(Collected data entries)
(* ===== verification/DhcpClient.v ===== *)
(** * The DHCP client ([clientpacket.c], [dhcpc.c], [dhcpc.h] of udhcp)

    The variables of the client and what it gets from the system around it, the
    messages the client sends, its signal handlers, and its main loop as a
    machine that takes one event a round: the loop waits in [select] until its
    timer runs out, a packet comes or a signal is taken.  Time is the system's up
    time in seconds; it passes while the client waits, for as long as an event
    says, and when the client sleeps.  The build is that of the server, with
    [VDF_FORCERENEW] and [SUPPORT_DHCP_SURGE]. *)

From stdpp Require Import base numbers list strings.
From Stdlib Require Import ZArith Lia Bool.
From S2P Require Import Prelude CText DhcpPacket DhcpLease DhcpFiles DhcpVi DhcpServer DhcpConf DhcpScript.

(** ** Data *)

Definition INIT_SELECTING : Z := 0.
Definition REQUESTING : Z := 1.
Definition BOUND : Z := 2.
Definition RENEWING : Z := 3.
Definition REBINDING : Z := 4.
Definition INIT_REBOOT : Z := 5.
Definition RENEW_REQUESTED : Z := 6.
Definition RELEASED : Z := 7.

Definition LISTEN_NONE : Z := 0.
Definition LISTEN_KERNEL : Z := 1.
Definition LISTEN_RAW : Z := 2.

Definition DHCPFORCERENEW : Z := 9.
Definition ICMP_DHCP_AUTOACL_MAX : nat := 16.
Definition DHCP_COMMAND_LEN : Z := 255.

(** Strings are their characters; an option is its code, length and data. *)
Record client_config_t : Type := {
  cc_foreground : Z;
  cc_quit_after_lease : Z;
  cc_abort_if_no_lease : Z;
  cc_interface : list Z;
  cc_Interface : list Z;
  cc_pidfile : option (list Z);
  cc_script : list Z;
  cc_clientid : option (list Z);
  cc_hostname : option (list Z);
  cc_ifindex : Z;
  cc_arp : list Z
}.

Definition set_clientid (v : option (list Z)) (c : client_config_t) : client_config_t :=
  {| cc_foreground := cc_foreground c; cc_quit_after_lease := cc_quit_after_lease c; cc_abort_if_no_lease := cc_abort_if_no_lease c;
     cc_interface := cc_interface c; cc_Interface := cc_Interface c; cc_pidfile := cc_pidfile c; cc_script := cc_script c;
     cc_clientid := v; cc_hostname := cc_hostname c; cc_ifindex := cc_ifindex c; cc_arp := cc_arp c |}.
Definition set_foreground (v : Z) (c : client_config_t) : client_config_t :=
  {| cc_foreground := v; cc_quit_after_lease := cc_quit_after_lease c; cc_abort_if_no_lease := cc_abort_if_no_lease c;
     cc_interface := cc_interface c; cc_Interface := cc_Interface c; cc_pidfile := cc_pidfile c; cc_script := cc_script c;
     cc_clientid := cc_clientid c; cc_hostname := cc_hostname c; cc_ifindex := cc_ifindex c; cc_arp := cc_arp c |}.

(** The variables of the program and of its main function: [c_now] is the up time,
    [c_seed] and [c_drawn] the last [srand] and the calls of [rand] since,
    [c_seeded] the variable [initialized] of [random_xid], [c_packet] the buffer a
    message is read into, [c_wakes] counts the calls that wake the monitor task.
    The other counters number the calls of the system. *)
Record dhcpc : Type := {
  cl_config : client_config_t;
  c_state : Z;
  c_requested_ip : Z;
  c_server_addr : Z;
  c_gGwIp : list (list Z);
  c_pre_server_addr : list Z;
  c_acl_dhcp_flag : Z;
  c_timeout : Z;
  c_packet_num : Z;
  c_discover_times : Z;
  c_session_path : list Z;
  c_status_path : list Z;
  c_pid_path : list Z;
  c_vendor_class_id : list Z;
  c_listen_mode : Z;
  c_old_mode : Z;
  c_oldStatus : Z;
  c_t1 : Z;
  c_t2 : Z;
  c_xid : Z;
  c_start : Z;
  c_lease : Z;
  c_fd : Z;
  c_packet : list Z;
  c_seeded : bool;
  c_seed : Z;
  c_drawn : nat;
  c_lrands : nat;
  c_now : Z;
  c_tmp_gets : nat;
  c_serials : nat;
  c_sockets : nat;
  c_forks : nat;
  c_sends : nat;
  c_sent : list sent_packet;
  c_wakes : nat;
  cl_world : world
}.
(* ===== verification/DhcpClientSend.v ===== *)
(** * The DHCP client: its messages

    What the messages of the client carry, and what building and sending one
    changes: the client has slept a second for the serial number, has a new client
    identifier, and has sent.  Then a message of the client as the server of this
    program reads it. *)

From stdpp Require Import base numbers list sets strings.
From Stdlib Require Import ZArith Lia Bool.
From S2P Require Import Prelude CText DhcpPacket DhcpOptions DhcpLease DhcpFiles DhcpVi DhcpServer DhcpTable DhcpReply DhcpExcl DhcpRun DhcpScript DhcpClient DhcpClientRead.

(** ** A client in order *)

(** The hardware address, the host name and the vendor class the client has been
    started with. *)
Record client_ok (s : dhcpc) : Prop := {
  ok_arp : length (cc_arp (cl_config s)) = 6%nat;
  ok_hostname : ∀ h, cc_hostname (cl_config s) = Some h → ∃ name, h = arg_option DHCP_HOST_NAME name;
  ok_vendor : Z.of_nat (length (c_vendor_class_id s)) < 64
}.

(** The board has a serial number of at most 32 characters. *)
Definition serial_ok (cenv : client_env) : Prop :=
  ∀ n, c_string (ce_serial cenv n) ≠ [] ∧ Z.of_nat (length (c_string (ce_serial cenv n))) ≤ 32.
Lemma tick_long l c : lc_phase c ≠ Lost_ → margin (lc_lease c) < gap c →
  lc_phase (tick l c) = lc_phase c ∧ gap (tick l c) = gap c - gap c / 2 ∧ (lc_phase c = Renew_ → lc_t2 (tick l c) = lc_t2 c).
Proof.
  intros Hp Hg. unfold gap, tick in *. destruct (lc_phase c); [| |done]; rewrite (proj2 (Z.leb_gt _ _)) by done;
    (split; [done|]; split; [cbn; lia|done]).
Qed.

(** A phase ends when the interval has been halved often enough. *)
Lemma phase_ends k lates D c : length lates = S k → Forall (λ l, 0 ≤ l) lates → clock_ok D c → lc_phase c ≠ Lost_ →
  halvings k (gap c) (lc_lease c) →
  ∃ n, (n < length lates)%nat ∧ lc_phase (clock_ticks (take (S n) lates) c) = next_phase (lc_phase c) ∧
    (lc_phase c = Renew_ → lc_t2 (clock_ticks (take (S n) lates) c) = lc_t2 c) ∧
    (∀ j, (j ≤ n)%nat → lc_phase (clock_ticks (take j lates) c) = lc_phase c).
Proof.
  revert lates D c. induction k as [|k IH]; intros lates D c Hl Hp Hc Hph Hh; (destruct lates as [|l lates]; [done|]);
    apply Forall_cons in Hp as [Hl0 Hp].
  - destruct (tick_short l c Hph (halvings_short _ _ Hh)) as [E1 E2]. exists O. split; [simpl; lia|].
    cbn [take firstn clock_ticks]. rewrite take_0. cbn [clock_ticks]. split; [done|]. split; [done|]. intros j Hj. by assert (j = O) as -> by lia.
  - destruct (Z.leb_spec (gap c) (margin (lc_lease c))) as [Hg|Hg].
    + destruct (tick_short l c Hph Hg) as [E1 E2]. exists O. split; [simpl; lia|].
      cbn [take firstn clock_ticks]. rewrite take_0. cbn [clock_ticks]. split; [done|]. split; [done|]. intros j Hj. by assert (j = O) as -> by lia.
    + destruct (tick_ok D l c Hc Hl0 Hph) as (Hc'&El&_). destruct (tick_long l c Hph Hg) as (Ep&Eg&Et).
      pose proof (margin_pos (lc_lease c) ltac:(unfold clock_ok in Hc; lia)) as Hm.
      destruct (IH lates (D + l) (tick l c)) as (n&Hn&Hlost&Ht&Hall); [simpl in Hl; lia|done|done|by rewrite Ep| |].
      { rewrite El, Eg. apply halve_step; [lia|done]. }
      rewrite Ep in *. exists (S n). split; [simpl; lia|]. split; [done|].
      split; [intros Hr; rewrite <- Et by done; by apply Ht|]. intros [|j] Hj; [done|]. apply (Hall j). lia.
Qed.
(** * School van complaint tracker: complaint lifecycle and analytics

    A shallow embedding of the database helpers of [app.py]
    ([fetch_user], [insert_complaint], [update_complaint_status],
    [set_chairman_reaction], [fetch_complaints]), of the sign-in / sign-up
    and form-submission branches that call them, and of
    [compute_resolution_metrics], followed by the properties of the
    complaint workflow that the specification states.

    Conventions of the embedding.
    - The SQLite database is an explicit value of type [db]; every helper
      takes the database and returns the new database together with what
      the Python function returns or raises ([py_result]).
    - [datetime.utcnow()] and [date.today()] are readings of the clock:
      they are explicit arguments ([utcnow], [today]).
    - TEXT columns and Python strings are [string]s, sequences of
      single-byte characters, compared as SQLite's BINARY collation
      does; nullable columns are [option]s.
    - Notices shown to the user carry their text without the emoji.
    - The [photo_paths] column holds [json.dumps] of a list of paths and
      is only ever read back through [json.loads]: it is kept as the list.
    - Durations are Python floats in the source; they are exact rationals
      here, so rounding of binary64 arithmetic is not modelled. *)

From Stdlib Require Import List String Ascii ZArith QArith Bool Lia.
From Stdlib Require Import Permutation Sorted.
Import ListNotations.

Set Implicit Arguments.

Local Open Scope string_scope.
Local Open Scope Z_scope.

(** ** What a Python call produces *)

Inductive exn : Type :=
| IntegrityError   (* sqlite3.IntegrityError: a constraint failed *)
| ValueError.      (* datetime.fromisoformat on a malformed string *)

Inductive py_result (A : Type) : Type :=
| Returned (a : A)
| Raised (e : exn).

Arguments Returned {A} a.
Arguments Raised {A} e.


(** ** The two tables *)

Module Users.
Record row : Type := mk {
  id : Z;
  username : string;
  password : string;
  role : string
}.
End Users.

Module Complaints.
Record row : Type := mk {
  id : Z;
  bus_number : Z;
  complaint_datetime : string;
  problem_type : string;
  details : string;
  photo_paths : list string;
  status : string;
  org_response : option string;
  created_at : string;
  updated_at : string;
  resolved_at : option string;
  chairman_reaction : option string
}.
End Complaints.

(** Rows are kept in rowid order, the order in which a table scan visits
    them.  [users_seq] and [complaints_seq] are the entries of
    [sqlite_sequence] that AUTOINCREMENT maintains. *)
Record db : Type := mkdb {
  users : list Users.row;
  users_seq : Z;
  complaints : list Complaints.row;
  complaints_seq : Z
}.

Definition empty_db : db := mkdb [] 0 [] 0.

(** The rowid AUTOINCREMENT hands out: one more than the largest rowid
    the table has ever held. *)
Definition next_rowid (seq : Z) (ids : list Z) : Z :=
  fold_right Z.max seq ids + 1.

(** ** Strings as Python and SQLite treat them *)

(** Python's truth value of a [str]: the empty string is false. *)
Definition truthy (s : string) : bool :=
  match s with
  | EmptyString => false
  | String _ _ => true
  end.

(** The characters [str.strip()] removes, among single-byte characters:
    tab, line feed, vertical tab, form feed, carriage return, the four
    separators 0x1c-0x1f and the space. *)
Definition is_space (c : ascii) : bool :=
  let n := N_of_ascii c in
  (((9 <=? n) && (n <=? 13)) || ((28 <=? n) && (n <=? 32)))%N.

Fixpoint lstrip (s : string) : string :=
  match s with
  | EmptyString => EmptyString
  | String c s' => if is_space c then lstrip s' else s
  end.

Fixpoint rstrip (s : string) : string :=
  match s with
  | EmptyString => EmptyString
  | String c s' =>
      match rstrip s' with
      | EmptyString => if is_space c then EmptyString else String c EmptyString
      | t => String c t
      end
  end.

Definition strip (s : string) : string := rstrip (lstrip s).

Arguments strip : simpl never.

(** SQLite folds the 26 ASCII upper-case letters, and nothing else, when
    LIKE compares two characters. *)
Definition to_lower (c : ascii) : ascii :=
  let n := N_of_ascii c in
  if ((65 <=? n) && (n <=? 90))%N then ascii_of_N (n + 32) else c.

Fixpoint lower (s : string) : string :=
  match s with
  | EmptyString => EmptyString
  | String c s' => String (to_lower c) (lower s')
  end.

(** [x LIKE pattern] with SQLite's defaults (no ESCAPE clause, the
    case_sensitive_like pragma off): [%] matches any run of characters,
    [_] any one character, and any other pattern character matches the
    same character up to ASCII case. *)
Fixpoint like (pattern : string) : string -> bool :=
  match pattern with
  | EmptyString => fun x => negb (truthy x)
  | String c p =>
      if Ascii.eqb c "%" then
        fix any (x : string) : bool :=
          like p x ||
          match x with
          | EmptyString => false
          | String _ x' => any x'
          end
      else if Ascii.eqb c "_" then
        fun x =>
          match x with
          | EmptyString => false
          | String _ x' => like p x'
          end
      else
        fun x =>
          match x with
          | EmptyString => false
          | String c2 x' => Ascii.eqb (to_lower c) (to_lower c2) && like p x'
          end
  end.

(** ** hashlib.sha256(...).hexdigest() *)

Module Sha256.

Definition w32 (x : Z) : Z := x mod 2 ^ 32.

Definition add32 (x y : Z) : Z := w32 (x + y).

Definition rotr (n x : Z) : Z :=
  Z.lor (Z.shiftr x n) (w32 (Z.shiftl x (32 - n))).

Definition ch (x y z : Z) : Z :=
  Z.lxor (Z.land x y) (Z.land (Z.lxor x (2 ^ 32 - 1)) z).

Definition maj (x y z : Z) : Z :=
  Z.lxor (Z.lxor (Z.land x y) (Z.land x z)) (Z.land y z).

Definition bsig0 (x : Z) : Z :=
  Z.lxor (Z.lxor (rotr 2 x) (rotr 13 x)) (rotr 22 x).
Definition bsig1 (x : Z) : Z :=
  Z.lxor (Z.lxor (rotr 6 x) (rotr 11 x)) (rotr 25 x).
Definition ssig0 (x : Z) : Z :=
  Z.lxor (Z.lxor (rotr 7 x) (rotr 18 x)) (Z.shiftr x 3).
Definition ssig1 (x : Z) : Z :=
  Z.lxor (Z.lxor (rotr 17 x) (rotr 19 x)) (Z.shiftr x 10).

• _Instructions to follow_: Copy the records above faithfully. Begin at their first line, end at the line containing "Definition RELEASED : Z := 7.", and include nothing else.

• _Result_:
(* ===== verification/DhcpClient.v ===== *)
(** * The DHCP client ([clientpacket.c], [dhcpc.c], [dhcpc.h] of udhcp)

    The variables of the client and what it gets from the system around it, the
    messages the client sends, its signal handlers, and its main loop as a
    machine that takes one event a round: the loop waits in [select] until its
    timer runs out, a packet comes or a signal is taken.  Time is the system's up
    time in seconds; it passes while the client waits, for as long as an event
    says, and when the client sleeps.  The build is that of the server, with
    [VDF_FORCERENEW] and [SUPPORT_DHCP_SURGE]. *)

From stdpp Require Import base numbers list strings.
From Stdlib Require Import ZArith Lia Bool.
From S2P Require Import Prelude CText DhcpPacket DhcpLease DhcpFiles DhcpVi DhcpServer DhcpConf DhcpScript.

(** ** Data *)

Definition INIT_SELECTING : Z := 0.
Definition REQUESTING : Z := 1.
Definition BOUND : Z := 2.
Definition RENEWING : Z := 3.
Definition REBINDING : Z := 4.
Definition INIT_REBOOT : Z := 5.
Definition RENEW_REQUESTED : Z := 6.
Definition RELEASED : Z := 7.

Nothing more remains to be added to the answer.